***** Source data
Definition settle_books : list (datetime * scall) :=
  (fun op => (demo_clock, OtherLedger op)) <$>
  [OpInitializeChain "MONEY" demo_clock; OpInitializeChain "AUDIT" demo_clock;
   OpCreateAccount (demo_account "ASSET" "IN_TRANSIT" "beftn_transit") demo_clock;
   OpCreateAccount (demo_account "ASSET" "SPONSOR_BANK_TCSA" "demo") demo_clock;
   OpCreateAccount (merchant_books "mer_1") demo_clock; OpCreateAccount (merchant_books "mer_2") demo_clock].

Definition payment (intent merchant : string) (amount fee : Z) (category : string) : SucceededPayment :=
  mk_SucceededPayment intent merchant amount fee "beftn_batch_v2" ("acct-" +:+ merchant) category demo_clock None None "CREDIT".

(** Two payments that may go out at once, one whose delivery is awaited. *)
Definition settle_intake : list (datetime * scall) :=
  settle_books ++ [(at_second 1, Register (payment "pi_1" "mer_1" 600000000 1000 "OTHER"));
    (at_second 2, Register (payment "pi_2" "mer_2" 20000 500 "OTHER"));
    (at_second 3, Register (payment "pi_3" "mer_2" 7000 0 "DIRECT_MERCHANT"))].

Definition settle_open : list (datetime * scall) := settle_intake ++ [(at_second 4, Assign None)].

Abbreviation at_settlement := (shistory demo_engine).

Definition first_batch (w : SWorld) : string := match ss_batches (sw_store w) with b :: _ => sb_batch_id b | [] => "" end.
Definition demo_batch : string := Eval vm_compute in first_batch (at_settlement settle_open).

Definition clear_gate : res sexn TcsaGateResult := Ok (mk_TcsaGateResult true (Some "tcsa_1"%string) 0 false).

Definition settle_ready : list (datetime * scall) :=
  settle_open ++ [(at_second 5, Cutoff demo_batch None); (at_second 6, Dispatch clear_gate demo_batch None);
    (at_second 7, Approve demo_batch "appr_1")].
Definition settle_dispatched : list (datetime * scall) := settle_ready ++ [(at_second 8, Dispatch clear_gate demo_batch None)].
Definition settle_confirmed : list (datetime * scall) :=
  settle_dispatched ++ [(at_second 9, BankConfirms demo_batch (Some "bank-ref"%string) [] None)].

Definition settle_view (w : SWorld) : list (string * Z * Z * bool) * list (string * Z) :=
  ((fun b => (sb_status b, sb_instruction_count b, sb_total_credit_minor b, sb_two_eyes_required b)) <$> ss_batches (sw_store w),
   (fun i => (si_status i, si_net_payout_minor i)) <$> ss_instructions (sw_store w)).

Example settle_views :
  (settle_view (at_settlement settle_open), settle_view (at_settlement settle_ready), settle_view (at_settlement settle_confirmed)) =
  (([("OPEN", 2, 600018500, true)], [("QUEUED", 599999000); ("QUEUED", 19500); ("QUEUED", 7000)]),
   ([("PENDING_DISPATCH", 2, 600018500, false)], [("QUEUED", 599999000); ("QUEUED", 19500); ("QUEUED", 7000)]),
   ([("CONFIRMED", 2, 600018500, false)], [("SETTLED", 599999000); ("SETTLED", 19500); ("QUEUED", 7000)]))%string.
Proof. vm_compute. reflexivity. Qed.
**********
§ Activity
As the exercise requires, copy out the data shown above word for word.

§ Result of this exercise
Definition settle_books : list (datetime * scall) :=
  (fun op => (demo_clock, OtherLedger op)) <$>
  [OpInitializeChain "MONEY" demo_clock; OpInitializeChain "AUDIT" demo_clock;
   OpCreateAccount (demo_account "ASSET" "IN_TRANSIT" "beftn_transit") demo_clock;
   OpCreateAccount (demo_account "ASSET" "SPONSOR_BANK_TCSA" "demo") demo_clock;
   OpCreateAccount (merchant_books "mer_1") demo_clock; OpCreateAccount (merchant_books "mer_2") demo_clock].

Definition payment (intent merchant : string) (amount fee : Z) (category : string) : SucceededPayment :=
  mk_SucceededPayment intent merchant amount fee "beftn_batch_v2" ("acct-" +:+ merchant) category demo_clock None None "CREDIT".

(** Two payments that may go out at once, one whose delivery is awaited. *)
Definition settle_intake : list (datetime * scall) :=
  settle_books ++ [(at_second 1, Register (payment "pi_1" "mer_1" 600000000 1000 "OTHER"));
    (at_second 2, Register (payment "pi_2" "mer_2" 20000 500 "OTHER"));
    (at_second 3, Register (payment "pi_3" "mer_2" 7000 0 "DIRECT_MERCHANT"))].

Definition settle_open : list (datetime * scall) := settle_intake ++ [(at_second 4, Assign None)].

Abbreviation at_settlement := (shistory demo_engine).

Definition first_batch (w : SWorld) : string := match ss_batches (sw_store w) with b :: _ => sb_batch_id b | [] => "" end.
Definition demo_batch : string := Eval vm_compute in first_batch (at_settlement settle_open).

Definition clear_gate : res sexn TcsaGateResult := Ok (mk_TcsaGateResult true (Some "tcsa_1"%string) 0 false).

Definition settle_ready : list (datetime * scall) :=
  settle_open ++ [(at_second 5, Cutoff demo_batch None); (at_second 6, Dispatch clear_gate demo_batch None);
    (at_second 7, Approve demo_batch "appr_1")].
Definition settle_dispatched : list (datetime * scall) := settle_ready ++ [(at_second 8, Dispatch clear_gate demo_batch None)].
Definition settle_confirmed : list (datetime * scall) :=
  settle_dispatched ++ [(at_second 9, BankConfirms demo_batch (Some "bank-ref"%string) [] None)].

Definition settle_view (w : SWorld) : list (string * Z * Z * bool) * list (string * Z) :=
  ((fun b => (sb_status b, sb_instruction_count b, sb_total_credit_minor b, sb_two_eyes_required b)) <$> ss_batches (sw_store w),
   (fun i => (si_status i, si_net_payout_minor i)) <$> ss_instructions (sw_store w)).

Example settle_views :
  (settle_view (at_settlement settle_open), settle_view (at_settlement settle_ready), settle_view (at_settlement settle_confirmed)) =
  (([("OPEN", 2, 600018500, true)], [("QUEUED", 599999000); ("QUEUED", 19500); ("QUEUED", 7000)]),
   ([("PENDING_DISPATCH", 2, 600018500, false)], [("QUEUED", 599999000); ("QUEUED", 19500); ("QUEUED", 7000)]),
   ([("CONFIRMED", 2, 600018500, false)], [("SETTLED", 599999000); ("SETTLED", 19500); ("QUEUED", 7000)]))%string.
Proof. vm_compute. reflexivity. Qed.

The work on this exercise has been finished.